How do I feel about DOR/POF? (For the post with the facts and back story, see here)
In no particular order -
-I'm not sure how to feel. Somebody tell me what I'm supposed to feel.
-Broken. My ovaries don't work properly. They are supposed to work properly. At least till age 35, or 38, or 40, or 45, or whatever is the trendy number. I'm walking around with broken things in me. I can feel the sharp, poky edges of the broken things. At least I imagine I can. But no one can even tell.
-Stupid. Was I supposed to know that my ovaries would start to shut down? Was I supposed to have done something differently in my life?

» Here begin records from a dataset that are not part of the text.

(** The classes of the module.  A try/finally frame is named by its object
    ([self]), under which the world keeps its [ret_reg]; all other fields
    are set once in [__init__] and never assigned again. *)
Inductive NonlocalControl :=
| BaseNonlocalControl
| LoopNonlocalControl (outer : NonlocalControl) (continue_block break_block : BasicBlock)
| GeneratorNonlocalControl
| CleanupNonlocalControl (outer : NonlocalControl) (kind : Cleanup)
| TryFinallyNonlocalControl (self : N) (target : BasicBlock).

Arguments LoopNonlocalControl outer (continue_block break_block)%_N.
Arguments TryFinallyNonlocalControl (self target)%_N.

Definition ExceptNonlocalControl (outer : NonlocalControl)
    (saved : Value + AssignmentTarget) : NonlocalControl :=
  CleanupNonlocalControl outer (ExceptCleanup saved).

Definition FinallyNonlocalControl (outer : NonlocalControl)
    (ret_reg : option Value) (saved : Value) : NonlocalControl :=
  CleanupNonlocalControl outer (FinallyCleanup ret_reg saved).

(** [TryFinallyNonlocalControl.__init__]: a new frame object, with
    [ret_reg = None]. *)
Definition TryFinallyNonlocalControl_init (target : BasicBlock) : M NonlocalControl :=
  fun w =>
  (Ok (TryFinallyNonlocalControl (next_frame w) target),
   mkWorld (calls w) (error_handlers w) (block_handler w) (ret_types w)
     (next_label_target w) (temps w) (next_block w) (N.succ (next_frame w))
     (delete (next_frame w) (ret_regs w))).

(** *** BaseNonlocalControl *)

Definition BaseNonlocalControl_gen_break (line : Z) : M unit :=
  assert_False "break outside of loop".

Definition BaseNonlocalControl_gen_continue (line : Z) : M unit :=
  assert_False "continue outside of loop".

Definition BaseNonlocalControl_gen_return (value : Value) (line : Z) : M unit :=
  add (Return value);; mret tt.

(** *** GeneratorNonlocalControl (gen_break and gen_continue are Base's) *)

Definition GeneratorNonlocalControl_gen_return (value : Value) (line : Z) : M unit :=
  target ← get next_label_target;
  minus_one ← add (LoadInt (-1));
  assign target minus_one line;;
  push_error_handler None;;
  block ← BasicBlock_new;
  goto_and_activate block;;
  primitive_op set_stop_iteration_value [value] NO_TRACEBACK_LINE_NO;;
  add Unreachable;;
  pop_error_handler.

(** *** TryFinallyNonlocalControl *)

Definition TryFinallyNonlocalControl_gen_break (line : Z) : M unit :=
  error "break inside try/finally block is unimplemented" line.

Definition TryFinallyNonlocalControl_gen_continue (line : Z) : M unit :=
  error "continue inside try/finally block is unimplemented" line.

Definition TryFinallyNonlocalControl_gen_return (self : N) (target : BasicBlock)
    (value : Value) (line : Z) : M unit :=
  old ← get_ret_reg self;
  r ← match old with
      | None =>
          type ← ret_types_last;
          r ← alloc_temp type;
          set_ret_reg self r;;
          mret r
      | Some r => mret r
      end;
  add (Assign r value);;
  add (Goto target);;
  mret tt.

(** *** ExceptNonlocalControl and FinallyNonlocalControl: gen_cleanup *)

Definition ExceptNonlocalControl_gen_cleanup (saved : Value + AssignmentTarget)
    (line : Z) : M unit :=
  v ← read saved;
  primitive_op restore_exc_info_op [v] line.

Definition FinallyNonlocalControl_gen_cleanup (ret_reg : option Value)
    (saved : Value) (line : Z) : M unit :=
  match ret_reg with
  | Some r =>
      target ← BasicBlock_new;
      add (Branch r target target IS_ERROR);;
      activate_block target
  | None => mret tt
  end;;
  target ← BasicBlock_new;
  cleanup ← BasicBlock_new;
  add (Branch saved target cleanup IS_ERROR);;
  activate_block cleanup;;
  primitive_op restore_exc_info_op [saved] line;;
  goto_and_activate target.

(** The abstract [gen_cleanup], resolved by the subclass. *)
Definition gen_cleanup (kind : Cleanup) (line : Z) : M unit :=
  match kind with
  | ExceptCleanup saved => ExceptNonlocalControl_gen_cleanup saved line
  | FinallyCleanup ret_reg saved => FinallyNonlocalControl_gen_cleanup ret_reg saved line
  end.

(** *** The three operations, by method resolution on the frame's class *)

Fixpoint gen_break (self : NonlocalControl) (line : Z) : M unit :=
  match self with
  | BaseNonlocalControl => BaseNonlocalControl_gen_break line
  | LoopNonlocalControl _ _ break_block => add (Goto break_block);; mret tt
  | GeneratorNonlocalControl => BaseNonlocalControl_gen_break line
  | CleanupNonlocalControl outer kind =>
      gen_cleanup kind line;;
      gen_break outer line
  | TryFinallyNonlocalControl _ _ => TryFinallyNonlocalControl_gen_break line
  end.

Fixpoint gen_continue (self : NonlocalControl) (line : Z) : M unit :=
  match self with
  | BaseNonlocalControl => BaseNonlocalControl_gen_continue line
  | LoopNonlocalControl _ continue_block _ => add (Goto continue_block);; mret tt
  | GeneratorNonlocalControl => BaseNonlocalControl_gen_continue line
  | CleanupNonlocalControl outer kind =>
      gen_cleanup kind line;;
      gen_continue outer line
  | TryFinallyNonlocalControl _ _ => TryFinallyNonlocalControl_gen_continue line
  end.

Fixpoint gen_return (self : NonlocalControl) (value : Value) (line : Z) : M unit :=
  match self with
  | BaseNonlocalControl => BaseNonlocalControl_gen_return value line
  | LoopNonlocalControl outer _ _ => gen_return outer value line
  | GeneratorNonlocalControl => GeneratorNonlocalControl_gen_return value line
  | CleanupNonlocalControl outer kind =>
      gen_cleanup kind line;;
      gen_return outer value line
  | TryFinallyNonlocalControl self target =>
      TryFinallyNonlocalControl_gen_return self target value line
  end.

(** ** Observing a statement *)

(** The calls a statement makes on the builder, in order. *)
Definition emitted {A} (m : M A) (w : World) : list Call :=
  drop (length (calls w)) (calls (m w).2).

Definition outcome {A} (m : M A) (w : World) : Result A := (m w).1.

(** A nonlocal jump, and the operation a frame answers it with. *)
Inductive Jump := Break | Continue | ReturnValue (value : Value).

Definition gen (j : Jump) (self : NonlocalControl) (line : Z) : M unit :=
  match j with
  | Break => gen_break self line
  | Continue => gen_continue self line
  | ReturnValue value => gen_return self value line
  end.

(** Cleanup frames stacked over [inner]; the head of [kinds] is the frame on
    top of the stack, the innermost scope. *)
Definition wrap (kinds : list Cleanup) (inner : NonlocalControl) : NonlocalControl :=
  foldr (fun kind outer => CleanupNonlocalControl outer kind) inner kinds.

(** The cleanups of [kinds], run one after the other from the head. *)
Fixpoint cleanups (kinds : list Cleanup) (line : Z) : M unit :=
  match kinds with
  | [] => mret tt
  | kind :: kinds => gen_cleanup kind line;; cleanups kinds line
  end.

(** Several jumps lowered one after the other on the same frame. *)
Fixpoint gen_all (js : list (Jump * Z)) (self : NonlocalControl) : M unit :=
  match js with
  | [] => mret tt
  | (j, line) :: js => gen j self line;; gen_all js self
  end.
(** The drawing state [c] is as [k] says. *)
Definition holds (c0 : Ctx) (k : Known) (c : Ctx) : Prop :=
  (alphaIsOne k = true -> globalAlpha c = Num.one) /\
  compositeOp c = knownOp k /\
  (transformKept k = true -> matrixOf c = matrixOf c0) /\
  exists entries,
    saved c = (entries ++ saved c0)%list /\
    Forall2 (entryHolds c0) (pushed k) entries.

(** A settled drawing state: [globalAlpha] 1, [source-over], the transform
    and the stack of [c0]. *)
Definition settled : Known :=
  {| alphaIsOne := true; knownOp := SourceOver; transformKept := true; pushed := [] |}.



(* ------------------------------------------------------------------------- *)
(** ** Example data *)

Module Examples.

Definition clip (i : string) (seconds : Z) : Clip :=
  {| clip_id := i; clip_duration := Num.ofZ seconds |}.

(** One track with the clips A (4 s), B (1 s), C (6 s) and D (2 s); no
    transitions yet. *)
Definition store4 : Store :=
  {| project := Some {| tracks := Some [ {| clips := Some
                          [clip "A" 4; clip "B" 1; clip "C" 6; clip "D" 2] |} ];
                        transitions := None |};
     hasSaveNow := true; hasPushSnapshot := true |}.

Definition uuids (n : nat) : string :=
  match n with 0 => "uuid-0" | 1 => "uuid-1" | 2 => "uuid-2" | _ => "uuid-n" end.

Definition clock (n : nat) : Z := 1700000000000 + Z.of_nat n.

Definition world0 : Integration.World :=
  {| Integration.store := Some store4;
     Integration.manager := TransitionManager.new;
     Integration.trace := [] |}.

Definition three : num := Eval vm_compute in Num.ofZ 3.
Definition minusOne : num := Eval vm_compute in Num.ofZ (-1).

Definition want (seconds : num) : Options :=
  {| o_duration := Some seconds; o_extra := [] |}.

(** A run that uses every kind of call. *)
Definition mixedCalls : list Call :=
  [CallSaveToStore "uuid-0" 0 "A" "B" "crossfade" None;
   CallAddTransition "uuid-1" 1 "B" "C" "blur" noOptions;
   CallSaveToStore "uuid-2" 2 "B" "A" "mirror" None;
   CallRemoveTransition "C";
   CallAddToProject "uuid-3" 3 "C" "wipeLeft" None;
   CallRemoveFromStore "A" "B"].

(** The manager after [add(A,B,crossfade)]. *)
Definition graphAB : TransitionManager.t :=
  Integration.manager
    (runCalls [CallAddTransition "uuid-0" 0 "A" "B" "crossfade" noOptions] world0).

(** The manager after [add(A,B,crossfade)] and [add(B,C,blur)]. *)
Definition graphABC : TransitionManager.t :=
  match TransitionManager.addTransition "uuid-0" 0 "A" "B" "crossfade" noOptions
          TransitionManager.new with
  | Ok (_, m) =>
      match TransitionManager.addTransition "uuid-1" 1 "B" "C" "blur" noOptions m with
      | Ok (_, m') => m'
      | Throw _ => m
      end
  | Throw _ => TransitionManager.new
  end.

(** The manager after [add(B,C,crossfade)], [add(A,B,blur)] and
    [add(B,C,mirror)]. *)
Definition graphBCA : TransitionManager.t :=
  Integration.manager
    (runCalls [CallAddTransition "uuid-0" 0 "B" "C" "crossfade" noOptions;
               CallAddTransition "uuid-1" 1 "A" "B" "blur" noOptions;
               CallAddTransition "uuid-2" 2 "B" "C" "mirror" noOptions] world0).

(** The monitor with (A, fade) and then (B, wipeLeft) queued while no store
    was found. *)
Definition queuedAB : TransitionsStoreMonitor.World :=
  TransitionsStoreMonitor.handleTransition uuids clock "B" "wipeLeft" None
    (TransitionsStoreMonitor.handleTransition uuids clock "A" "fade" None
       (TransitionsStoreMonitor.initial None)).

(** The monitor with (A, fade) and then (C, wipeLeft) queued. *)
Definition queuedAC : TransitionsStoreMonitor.World :=
  TransitionsStoreMonitor.handleTransition uuids clock "C" "wipeLeft" None
    (TransitionsStoreMonitor.handleTransition uuids clock "A" "fade" None
       (TransitionsStoreMonitor.initial None)).

(** The monitor in a window that has the store from the start. *)
Definition monitor4 : TransitionsStoreMonitor.World :=
  TransitionsStoreMonitor.initial (Some store4).

(** The same store after the user dropped a clip E at the end of the track. *)
Definition store5 : Store :=
  {| project := Some {| tracks := Some [ {| clips := Some
                          [clip "A" 4; clip "B" 1; clip "C" 6; clip "D" 2; clip "E" 3] |} ];
                        transitions := None |};
     hasSaveNow := true; hasPushSnapshot := true |}.

(** The monitor after its first tick on [store4], and then with the store
    changed to [store5]. *)
Definition ticked4 : TransitionsStoreMonitor.World :=
  fst (TransitionsStoreMonitor.pollTick uuids clock monitor4).

Definition ticked5 : TransitionsStoreMonitor.World :=
  TransitionsStoreMonitor.withStore (Some store5) ticked4.

(** Three add events: at A, at B and at A again. *)
Definition addsABA : list TransitionsStoreMonitor.Pending :=
  [ {| TransitionsStoreMonitor.clipId := "A";
       TransitionsStoreMonitor.transitionType := "fade";
       TransitionsStoreMonitor.options := None |};
    {| TransitionsStoreMonitor.clipId := "B";
       TransitionsStoreMonitor.transitionType := "wipeLeft";
       TransitionsStoreMonitor.options := Some (want three) |};
    {| TransitionsStoreMonitor.clipId := "A";
       TransitionsStoreMonitor.transitionType := "blur";
       TransitionsStoreMonitor.options := None |} ].

(** The manager after [add(A,B,crossfade)] and [add(B,A,blur)]. *)
Definition graphBA : TransitionManager.t :=
  Integration.manager
    (runCalls [CallAddTransition "uuid-0" 0 "A" "B" "crossfade" noOptions;
               CallAddTransition "uuid-1" 1 "B" "A" "blur" noOptions] world0).

(** The integration after [saveTransitionToStore(A, B, crossfade)]. *)
Definition worldAB : Integration.World :=
  runCalls [CallSaveToStore "uuid-0" 0 "A" "B" "crossfade" None] world0.

(** The panel's integration on [store4]; the page has no clip elements. *)
Definition noDom (_ : string) : option Clip := None.

Definition panel0 : IntegrationV1.World :=
  {| IntegrationV1.store := Some store4;
     IntegrationV1.manager := TransitionManager.new;
     IntegrationV1.trace := [] |}.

-Confused and discouraged. Every time we think we've got infertility figured out, and form a plan for moving forward, we find out something that changes the game.
-Grateful. That I can find out information. That I have people to turn to. That there are medical professionals that can possibly help me and Mr. Turtle to have a child. Somehow. Although it seems to get more complicated all the time. I think I've finally stopped imagining natural conception and a baby in my life - even secretly.
-Shocked and surprised. I didn't expect this. Even when I considered it, even when I restrained myself from gloating over my perceived fertility, even when I wondered what the tests might show, I still didn't expect POF.
-Whatever emotion is the opposite of shocked and surprised. Fatalistic? I look for and find patterns in my thoughts, experiences and imaginings that create a pattern where POF fits. Haven't I wondered about conceiving with donor gametes and concluded I would be OK with it? Haven't I wondered about adoption and decided that I could do it because I'm sure I would be able to bond with an adopted baby, or even older child? After all I know so-and-so who adopted, I read this blog, etc. That must mean I "knew" that we would have to walk this road. From one point of view I know this is silly. I imagined a natural conception and babies and family far more often than I tried to imagine anything different, at least until recently.
But still I find myself thinking on my life experiences and trying to pull messages from them, some of which are heartening and some of which are not. For example, I broke my foot two and half weeks before our wedding. Everything went ahead as scheduled though; I think the only thing we modified was I had some help to climb the steps. I got married and went on a honeymoon with cast and crutches. People would say how sorry they were for me, but I didn't and don't want anyone feeling sorry for me because I wasn't sorry for myself. The truth is I had an amazing day and amazing holiday, and I have no regrets whatsoever. Didn't I learn then that the greatest joy and happiness are always within reach, even when things are broken? Perhaps, when things are broken, they are even closer.
-And then my feelings circle back back to one of the other points and repeat over and over.
We keep going forward, because really, where else is there to go?
And we will find a path in all of this. Somehow.